**WORK ORDER**
Reproduce the entries from their first line up to and including the line with "acknowledgement and [_checkFreshness]'s". Leave out everything after it.

**DATA EXTRACTS**
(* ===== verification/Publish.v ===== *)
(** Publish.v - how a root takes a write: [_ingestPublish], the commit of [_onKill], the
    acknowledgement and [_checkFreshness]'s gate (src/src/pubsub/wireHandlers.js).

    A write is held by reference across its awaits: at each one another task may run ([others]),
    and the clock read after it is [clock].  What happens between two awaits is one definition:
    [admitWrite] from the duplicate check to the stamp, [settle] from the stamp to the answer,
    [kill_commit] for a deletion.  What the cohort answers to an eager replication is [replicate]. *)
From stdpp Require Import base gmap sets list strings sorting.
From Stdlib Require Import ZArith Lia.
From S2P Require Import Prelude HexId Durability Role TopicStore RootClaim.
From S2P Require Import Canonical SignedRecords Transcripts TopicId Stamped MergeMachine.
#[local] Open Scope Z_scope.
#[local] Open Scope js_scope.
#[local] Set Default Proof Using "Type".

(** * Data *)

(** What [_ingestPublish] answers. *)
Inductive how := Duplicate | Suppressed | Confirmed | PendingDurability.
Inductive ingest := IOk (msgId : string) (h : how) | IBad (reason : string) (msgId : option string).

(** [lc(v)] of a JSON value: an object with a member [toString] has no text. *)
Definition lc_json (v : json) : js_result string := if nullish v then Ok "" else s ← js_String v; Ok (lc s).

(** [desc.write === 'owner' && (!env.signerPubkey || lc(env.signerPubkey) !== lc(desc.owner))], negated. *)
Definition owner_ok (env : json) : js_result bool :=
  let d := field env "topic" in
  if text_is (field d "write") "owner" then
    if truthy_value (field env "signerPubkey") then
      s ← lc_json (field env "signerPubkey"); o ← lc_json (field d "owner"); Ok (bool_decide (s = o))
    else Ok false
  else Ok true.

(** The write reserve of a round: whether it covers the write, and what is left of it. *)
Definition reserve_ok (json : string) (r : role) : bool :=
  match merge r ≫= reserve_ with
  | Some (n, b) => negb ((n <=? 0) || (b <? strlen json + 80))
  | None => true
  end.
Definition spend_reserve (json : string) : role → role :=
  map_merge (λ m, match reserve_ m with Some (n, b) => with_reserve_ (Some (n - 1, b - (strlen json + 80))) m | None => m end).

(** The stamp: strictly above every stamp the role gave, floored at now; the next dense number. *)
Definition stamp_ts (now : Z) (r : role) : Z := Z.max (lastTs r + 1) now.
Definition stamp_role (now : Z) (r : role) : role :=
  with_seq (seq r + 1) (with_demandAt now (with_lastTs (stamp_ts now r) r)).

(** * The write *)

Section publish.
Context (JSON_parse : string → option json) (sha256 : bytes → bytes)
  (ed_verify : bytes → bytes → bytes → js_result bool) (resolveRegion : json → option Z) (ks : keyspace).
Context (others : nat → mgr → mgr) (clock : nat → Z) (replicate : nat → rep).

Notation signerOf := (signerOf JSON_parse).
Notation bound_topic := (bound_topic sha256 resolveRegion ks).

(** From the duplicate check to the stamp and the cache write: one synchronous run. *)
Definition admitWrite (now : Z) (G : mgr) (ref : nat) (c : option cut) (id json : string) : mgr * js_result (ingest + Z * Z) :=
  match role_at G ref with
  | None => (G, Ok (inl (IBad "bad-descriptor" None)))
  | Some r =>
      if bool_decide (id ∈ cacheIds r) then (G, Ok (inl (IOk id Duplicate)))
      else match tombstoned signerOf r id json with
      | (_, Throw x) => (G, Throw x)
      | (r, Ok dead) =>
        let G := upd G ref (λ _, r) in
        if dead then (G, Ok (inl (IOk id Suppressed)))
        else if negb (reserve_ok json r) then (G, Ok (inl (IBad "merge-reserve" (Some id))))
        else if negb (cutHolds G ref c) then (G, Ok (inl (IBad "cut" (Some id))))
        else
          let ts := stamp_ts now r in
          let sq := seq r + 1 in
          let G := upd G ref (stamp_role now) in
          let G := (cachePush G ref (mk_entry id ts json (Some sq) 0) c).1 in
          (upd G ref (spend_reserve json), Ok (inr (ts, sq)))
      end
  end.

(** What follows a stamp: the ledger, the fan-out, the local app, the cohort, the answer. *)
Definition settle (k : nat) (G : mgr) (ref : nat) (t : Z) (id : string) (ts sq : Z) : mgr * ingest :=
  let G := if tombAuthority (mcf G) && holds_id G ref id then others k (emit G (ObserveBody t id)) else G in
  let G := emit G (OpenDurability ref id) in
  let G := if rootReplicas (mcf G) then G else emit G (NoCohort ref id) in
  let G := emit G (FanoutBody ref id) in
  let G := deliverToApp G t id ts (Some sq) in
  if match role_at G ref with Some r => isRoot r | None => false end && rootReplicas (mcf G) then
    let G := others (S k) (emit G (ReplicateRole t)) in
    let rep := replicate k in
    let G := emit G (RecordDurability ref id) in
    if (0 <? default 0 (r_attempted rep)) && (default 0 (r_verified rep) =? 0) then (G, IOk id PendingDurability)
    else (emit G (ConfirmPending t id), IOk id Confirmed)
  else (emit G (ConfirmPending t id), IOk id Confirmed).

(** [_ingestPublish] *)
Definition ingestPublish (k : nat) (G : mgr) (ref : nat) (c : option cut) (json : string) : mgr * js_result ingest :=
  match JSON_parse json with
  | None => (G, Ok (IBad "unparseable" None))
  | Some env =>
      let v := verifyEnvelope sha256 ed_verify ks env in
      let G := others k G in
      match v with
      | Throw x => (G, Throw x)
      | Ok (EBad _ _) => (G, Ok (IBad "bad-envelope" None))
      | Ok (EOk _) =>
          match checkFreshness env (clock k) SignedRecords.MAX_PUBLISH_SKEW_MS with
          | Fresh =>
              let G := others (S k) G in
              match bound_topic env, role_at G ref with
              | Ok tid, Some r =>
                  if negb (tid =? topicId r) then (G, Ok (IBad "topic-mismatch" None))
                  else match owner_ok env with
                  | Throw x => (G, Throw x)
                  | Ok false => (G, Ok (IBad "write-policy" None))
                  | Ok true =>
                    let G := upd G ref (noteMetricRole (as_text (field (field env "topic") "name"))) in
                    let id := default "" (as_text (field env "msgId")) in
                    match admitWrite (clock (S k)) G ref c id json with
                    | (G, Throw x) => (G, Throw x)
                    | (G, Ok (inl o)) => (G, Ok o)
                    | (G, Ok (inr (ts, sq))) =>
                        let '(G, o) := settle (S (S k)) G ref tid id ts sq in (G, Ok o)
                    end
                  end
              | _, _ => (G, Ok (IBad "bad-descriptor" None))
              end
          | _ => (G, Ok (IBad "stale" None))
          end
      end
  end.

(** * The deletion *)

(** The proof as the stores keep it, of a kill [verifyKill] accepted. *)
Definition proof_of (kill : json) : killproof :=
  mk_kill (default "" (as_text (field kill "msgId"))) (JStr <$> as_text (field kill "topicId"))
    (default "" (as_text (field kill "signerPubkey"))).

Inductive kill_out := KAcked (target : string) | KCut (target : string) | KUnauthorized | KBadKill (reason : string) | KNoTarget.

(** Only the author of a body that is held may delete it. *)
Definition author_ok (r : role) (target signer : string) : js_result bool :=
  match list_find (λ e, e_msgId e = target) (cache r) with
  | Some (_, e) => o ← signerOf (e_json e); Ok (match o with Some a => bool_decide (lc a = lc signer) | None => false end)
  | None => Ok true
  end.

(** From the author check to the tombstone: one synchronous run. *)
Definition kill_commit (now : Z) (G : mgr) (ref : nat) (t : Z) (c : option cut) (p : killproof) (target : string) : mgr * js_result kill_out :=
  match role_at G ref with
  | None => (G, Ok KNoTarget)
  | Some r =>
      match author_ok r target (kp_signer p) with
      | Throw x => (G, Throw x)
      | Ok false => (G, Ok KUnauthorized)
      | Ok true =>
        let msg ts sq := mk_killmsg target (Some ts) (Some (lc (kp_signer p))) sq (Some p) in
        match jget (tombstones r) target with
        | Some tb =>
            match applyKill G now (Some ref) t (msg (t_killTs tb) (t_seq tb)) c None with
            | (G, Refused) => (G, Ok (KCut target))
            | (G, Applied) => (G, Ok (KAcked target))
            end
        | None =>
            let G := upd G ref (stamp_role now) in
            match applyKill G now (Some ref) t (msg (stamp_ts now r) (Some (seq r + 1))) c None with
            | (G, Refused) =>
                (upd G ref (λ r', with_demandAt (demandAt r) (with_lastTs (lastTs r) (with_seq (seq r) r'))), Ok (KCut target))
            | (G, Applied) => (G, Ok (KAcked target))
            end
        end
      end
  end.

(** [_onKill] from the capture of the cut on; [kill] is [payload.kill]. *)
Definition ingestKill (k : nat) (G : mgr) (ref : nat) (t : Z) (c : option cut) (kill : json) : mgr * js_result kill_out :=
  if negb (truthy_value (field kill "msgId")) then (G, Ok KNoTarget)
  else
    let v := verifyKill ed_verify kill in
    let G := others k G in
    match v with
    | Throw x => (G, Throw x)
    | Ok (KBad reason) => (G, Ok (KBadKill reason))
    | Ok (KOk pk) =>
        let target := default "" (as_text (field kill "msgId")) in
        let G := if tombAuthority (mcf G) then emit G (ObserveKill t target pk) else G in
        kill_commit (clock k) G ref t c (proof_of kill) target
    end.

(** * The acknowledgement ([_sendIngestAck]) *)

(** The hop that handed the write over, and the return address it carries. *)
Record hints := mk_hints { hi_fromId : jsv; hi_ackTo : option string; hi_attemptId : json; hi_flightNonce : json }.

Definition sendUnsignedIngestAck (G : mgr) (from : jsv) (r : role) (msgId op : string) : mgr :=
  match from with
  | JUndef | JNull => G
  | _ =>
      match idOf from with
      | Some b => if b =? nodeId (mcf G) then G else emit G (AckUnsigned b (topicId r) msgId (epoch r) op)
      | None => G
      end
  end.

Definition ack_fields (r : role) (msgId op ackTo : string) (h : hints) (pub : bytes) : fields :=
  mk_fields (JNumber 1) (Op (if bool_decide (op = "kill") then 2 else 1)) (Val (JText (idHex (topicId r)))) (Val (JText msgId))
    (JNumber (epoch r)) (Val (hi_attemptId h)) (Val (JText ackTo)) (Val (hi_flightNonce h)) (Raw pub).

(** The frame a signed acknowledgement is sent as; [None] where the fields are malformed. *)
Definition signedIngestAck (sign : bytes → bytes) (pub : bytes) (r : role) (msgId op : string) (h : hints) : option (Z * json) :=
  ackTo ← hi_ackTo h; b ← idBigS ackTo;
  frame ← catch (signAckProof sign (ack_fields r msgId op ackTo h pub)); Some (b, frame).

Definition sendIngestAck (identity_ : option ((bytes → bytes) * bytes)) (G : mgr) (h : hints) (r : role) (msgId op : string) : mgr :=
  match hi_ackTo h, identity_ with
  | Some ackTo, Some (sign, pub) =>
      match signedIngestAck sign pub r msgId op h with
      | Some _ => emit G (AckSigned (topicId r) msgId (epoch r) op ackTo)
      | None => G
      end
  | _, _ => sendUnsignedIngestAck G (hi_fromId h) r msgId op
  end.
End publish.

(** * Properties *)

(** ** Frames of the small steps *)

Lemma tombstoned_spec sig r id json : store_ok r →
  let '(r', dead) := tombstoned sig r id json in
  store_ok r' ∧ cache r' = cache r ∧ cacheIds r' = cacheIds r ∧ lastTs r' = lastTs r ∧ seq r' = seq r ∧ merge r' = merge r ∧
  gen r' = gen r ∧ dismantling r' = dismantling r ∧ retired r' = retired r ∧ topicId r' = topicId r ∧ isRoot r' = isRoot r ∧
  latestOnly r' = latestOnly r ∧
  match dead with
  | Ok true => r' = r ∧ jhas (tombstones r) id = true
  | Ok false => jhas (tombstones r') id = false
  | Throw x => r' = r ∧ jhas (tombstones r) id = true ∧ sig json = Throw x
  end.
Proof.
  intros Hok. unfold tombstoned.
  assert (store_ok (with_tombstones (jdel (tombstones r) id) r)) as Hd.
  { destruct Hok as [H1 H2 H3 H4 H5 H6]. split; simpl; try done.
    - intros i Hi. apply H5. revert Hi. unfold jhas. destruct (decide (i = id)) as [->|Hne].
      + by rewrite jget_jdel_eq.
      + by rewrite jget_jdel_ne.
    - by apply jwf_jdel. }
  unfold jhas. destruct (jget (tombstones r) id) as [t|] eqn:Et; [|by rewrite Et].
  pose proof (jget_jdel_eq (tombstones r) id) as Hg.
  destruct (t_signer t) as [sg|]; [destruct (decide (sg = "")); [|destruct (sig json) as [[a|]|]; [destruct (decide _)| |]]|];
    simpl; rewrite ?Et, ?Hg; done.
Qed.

**PROBLEM SOLUTION**
(* ===== verification/Publish.v ===== *)
(** Publish.v - how a root takes a write: [_ingestPublish], the commit of [_onKill], the
    acknowledgement and [_checkFreshness]'s gate (src/src/pubsub/wireHandlers.js).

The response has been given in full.